Christian Louboutin Sells 24% Stake to Italy's Agnelli Family
08 Março 2021 - 4:40PM
Dow Jones News
By Matthew Dalton
PARIS -- Christian Louboutin, the high-price stiletto brand
known for its red soles, is selling a 24% stake to the investment
firm controlled by Italy's Agnelli family, in a deal that values
the French company at EUR2.3 billion, equivalent to $2.73
billion.
Exor NV, controlled by the heirs of industrial magnate Gianni
Agnelli, will pay EUR541 million for the stake in Christian
Louboutin, the two companies said Monday. The brand is based in
Paris and has 150 boutiques around the world.
The deal gives one of the most recognized names in luxury
footwear an infusion of capital to expand its operations,
particularly in China. For Exor, the investment is part of a push
to grow in luxury goods, a spokesman said.
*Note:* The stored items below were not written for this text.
(* ===== verification/SchedNew.v ===== *)
(** * The scheduler: new threads and processors

    Placing a new thread on an online processor its affinity allows, starting a
    processor with its idle thread, and the first state. *)

From S2P Require Import Prelude Sched SchedInv SchedMech SchedOps.

(** ** Where a new thread goes *)

Definition pick_ok (s : sched) (a c : Z) : Prop :=
  0 ≤ c < cpu_count s ∧ cpu_online s c = true ∧ mask a (CPUMASK_OF c) = true.

Lemma pick_cpu_loop_ok n s th start i best bl : 0 ≤ start → 0 ≤ i →
  (pick_ok s (t_affinity th) best ∨
   ∃ j, i ≤ j < i + Z.of_nat n ∧ pick_ok s (t_affinity th) ((start + j) mod cpu_count s) ∧ sched_cpu_load s ((start + j) mod cpu_count s) < bl) →
  pick_ok s (t_affinity th) (pick_cpu_loop n s th start i best bl).
Proof.
  revert i best bl. induction n as [|n IH]; intros i best bl Hs Hi Hok; cbn [pick_cpu_loop].
  { destruct Hok as [Hok|(j & Hj & _)]; [done|lia]. }
  destruct (mask (t_affinity th) (CPUMASK_OF ((start + i) mod cpu_count s))) eqn:Hm; cbn [negb orb].
  2: { apply IH; [lia..|]. destruct Hok as [|(j & Hj & Hp & Hl)]; [by left|right]. exists j. split_and!; try done; try lia.
       destruct (decide (j = i)) as [->|]; [|lia]. destruct Hp as (_ & _ & Hp). congruence. }
  destruct (cpu_online s ((start + i) mod cpu_count s)) eqn:Hon; cbn [negb].
  2: { apply IH; [lia..|]. destruct Hok as [|(j & Hj & Hp & Hl)]; [by left|right]. exists j. split_and!; try done; try lia.
       destruct (decide (j = i)) as [->|]; [|lia]. destruct Hp as (_ & Hp & _). congruence. }
  destruct (Z.ltb_spec (sched_cpu_load s ((start + i) mod cpu_count s)) bl) as [Hlt|Hge].
  - apply IH; [lia..|]. left. split; [|done]. destruct (decide (cpu_count s = 0)) as [E0|].
    + unfold cpu_online in Hon. unfold cpu_count in E0. destruct Hok as [[]|(j & _ & [] & _)]; unfold cpu_count in *; lia.
    + apply Z.mod_pos_bound. unfold cpu_count in *. lia.
  - apply IH; [lia..|]. destruct Hok as [|(j & Hj & Hp & Hl)]; [by left|right]. exists j. split_and!; try done; try lia.
    destruct (decide (j = i)) as [->|]; lia.
Qed.

Lemma load_small s c rq : q_inv s → s_rqs s !! c = Some rq → 0 ≤ sched_cpu_load s (Z.of_nat c) < UINT32_MAX ∧
  sched_cpu_load s (Z.of_nat c) = rq_nr rq + (if bool_decide (rq_current rq ≠ None ∧ rq_current rq ≠ rq_idle rq) then 1 else 0).
Proof.
  intros Hq Er. unfold sched_cpu_load. rewrite Nat2Z.id, Er. pose proof (qi_rq _ Hq c rq Er) as Hok.
  pose proof (rq_ok_few _ _ _ Hok). pose proof (ro_nr _ _ _ Hok). pose proof (qi_few _ Hq).
  rewrite u32_small by (case_bool_decide; lia). unfold UINT32_MAX. case_bool_decide; lia.
Qed.

(** The scan from any start finds a processor when there is one. *)
Lemma pick_cpu_ok s th start self c : q_inv s → 0 ≤ start → pick_ok s (t_affinity th) c →
  pick_ok s (t_affinity th) (pick_cpu_loop (Z.to_nat (cpu_count s)) s th start 0 self UINT32_MAX).
Proof.
  intros Hq Hs Hc. apply pick_cpu_loop_ok; [lia..|]. right. pose proof Hc as (Hr & _). exists ((c - start) mod cpu_count s).
  pose proof (Z.mod_pos_bound (c - start) (cpu_count s) ltac:(lia)).
  assert ((start + (c - start) mod cpu_count s) mod cpu_count s = c) as ->.
  { rewrite Zplus_mod_idemp_r. replace (start + (c - start)) with c by lia. by apply Z.mod_small. }
  split_and!; [lia|lia|done|]. destruct (Z_of_nat_complete c ltac:(lia)) as [n ->]. unfold cpu_count in Hr.
  destruct (lookup_lt_is_Some_2 (s_rqs s) n) as [rq Er]; [lia|]. by apply (load_small s n rq Hq Er).
Qed.

Lemma online_fold_testbit s l m i : 0 ≤ i → (∀ c, c ∈ l → (c < 64)%nat) →
  Z.testbit (fold_left (λ m c, if cpu_online s (Z.of_nat c) then m .| CPUMASK_OF (Z.of_nat c) else m) l m) i = true →
  Z.testbit m i = true ∨ (Z.to_nat i ∈ l ∧ cpu_online s i = true).
Proof.
  intros Hi. revert m. induction l as [|c l IH]; intros m Hl; cbn [fold_left]; [by left|]. intros H.
  apply IH in H as [H|[H1 H2]]; [|right; split; [by right|done]|intros; apply Hl; by right].
  destruct (cpu_online s (Z.of_nat c)) eqn:Hon; [|by left]. rewrite CPUMASK_OF_pow, Z.lor_spec, Z.pow2_bits_eqb in H by (try lia; apply Hl; left).
  apply orb_true_iff in H as [H|H%Z.eqb_eq]; [by left|right]. subst i. rewrite Nat2Z.id. split; [left|done].
Qed.

Lemma online_mask_ok s a : q_inv s → 0 ≤ a → (a .& cpu_online_mask s =? 0) = false → ∃ c, pick_ok s a c.
Proof.
  intros Hq Ha H. apply Z.eqb_neq in H. pose proof (qi_cpus _ Hq) as Hlen.
  assert (0 ≤ a .& cpu_online_mask s) as Hnn by (apply Z.land_nonneg; by left).
  pose proof (Z.bit_log2 (a .& cpu_online_mask s) ltac:(lia)) as Hb. set (i := Z.log2 (a .& cpu_online_mask s)) in *.
  assert (0 ≤ i) as Hi by apply Z.log2_nonneg. rewrite Z.land_spec, andb_true_iff in Hb. destruct Hb as [Hba Hbm].
  apply online_fold_testbit in Hbm as [Hbm|[Hin Hon]]; [by rewrite Z.bits_0 in Hbm| |done|intros c [_ ?]%elem_of_seq; lia].
  apply elem_of_seq in Hin as [_ Hlt]. exists i. unfold pick_ok, cpu_count. split_and!; [lia|lia|done|].
  rewrite <- (Z2Nat.id i) by done. rewrite CPUMASK_OF_pow by lia. rewrite Z2Nat.id by done. unfold mask.
  destruct (Z.eqb_spec (a .& 2 ^ i) 0) as [E|]; [|done]. apply (f_equal (λ x, Z.testbit x i)) in E.
  by rewrite Z.land_spec, Hba, Z.pow2_bits_true, Z.bits_0 in E by done.
Qed.

(** ** Creating a thread *)

Lemma q_inv_new s t th : q_inv s → s_threads s !! t = None → t_linked th = false → 0 ≤ t_priority th < SCHED_PRIO_COUNT →
  Z.of_nat (size (s_threads s)) + 4 < 2 ^ 32 → q_inv (set_threads (<[t := th]> (s_threads s)) s).
Proof.
  intros Hq Et El Hp Hfew. split; cbn [s_rqs s_threads set_threads].
  - apply (qi_cpus _ Hq).
  - rewrite map_size_insert_None by done. lia.
  - intros c rq Er. apply (rq_ok_threads (s_threads s)); [by apply (qi_rq _ Hq)|]. intros u thu Eu Elu Ecu.
    rewrite lookup_insert_ne; [eauto|]. congruence.
  - intros u thu [(-> & ->)|[_ Eu]]%lookup_insert_Some; [done|by apply (qi_prio _ Hq u)].
  - intros u thu [(-> & ->)|[Hne Eu]]%lookup_insert_Some Elu; [congruence|by apply (qi_linked _ Hq)].
Qed.

Lemma s_inv_fresh s s' t th' : s_inv s → q_inv s' → frame s s' t th' → s_threads s !! t = None → thread_ok s t th' →
  t_state th' = THREAD_READY → s_inv s'.
Proof.
  intros [Hb Hr Ha] Hq Hf Et Hok Hst.
  assert (∀ c rq, s_rqs s !! c = Some rq → rq_current rq ≠ Some t) as Hnc.
  { intros c rq Er E. destruct (ri_current _ Hr c rq Er (ri_online _ Hr c rq t Er E)) as (u & thu & F1 & F2 & _). congruence. }
  split.
  - eapply base_inv_frame; [done..| |done]. congruence.
  - eapply run_inv_frame; [done..| |]; [congruence|]. by rewrite Hst.
  - eapply alive_frame; [done..|]. by rewrite Hst.
Qed.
The investment firm, led
by John Elkann, a grandson of Mr. Agnelli, is also the controlling
shareholder of luxury sports car company Ferrari NV. Exor's biggest
holding is auto giant Stellantis NV, which owns Fiat and Peugeot
among other brands.
Christian Louboutin founded his eponymous brand in Paris in 1991
with a small salon. The Franco-Egyptian designer quickly attracted
a roster of celebrity clientele for his stilettos, including Sarah
Jessica Parker and Gwyneth Paltrow.
The investment is the first time a public valuation has been
attached to Christian Louboutin, showing it is as one of the
biggest high-end brands that has yet to be scooped up by luxury
conglomerates such as LVMH Moët Hennessy Louis Vuitton SE or Kering
SA, the parent of Gucci. LVMH earlier this year sealed the biggest
deal ever in the luxury industry with its $15.8 billion purchase of
American jeweler Tiffany & Co.
"I have admired over the years Christian's talent in creating
one of the world's great, independent global luxury brands," Mr.
Elkann said.
Christian Louboutin over the years has expanded into a number of
other product categories, from menswear to handbags.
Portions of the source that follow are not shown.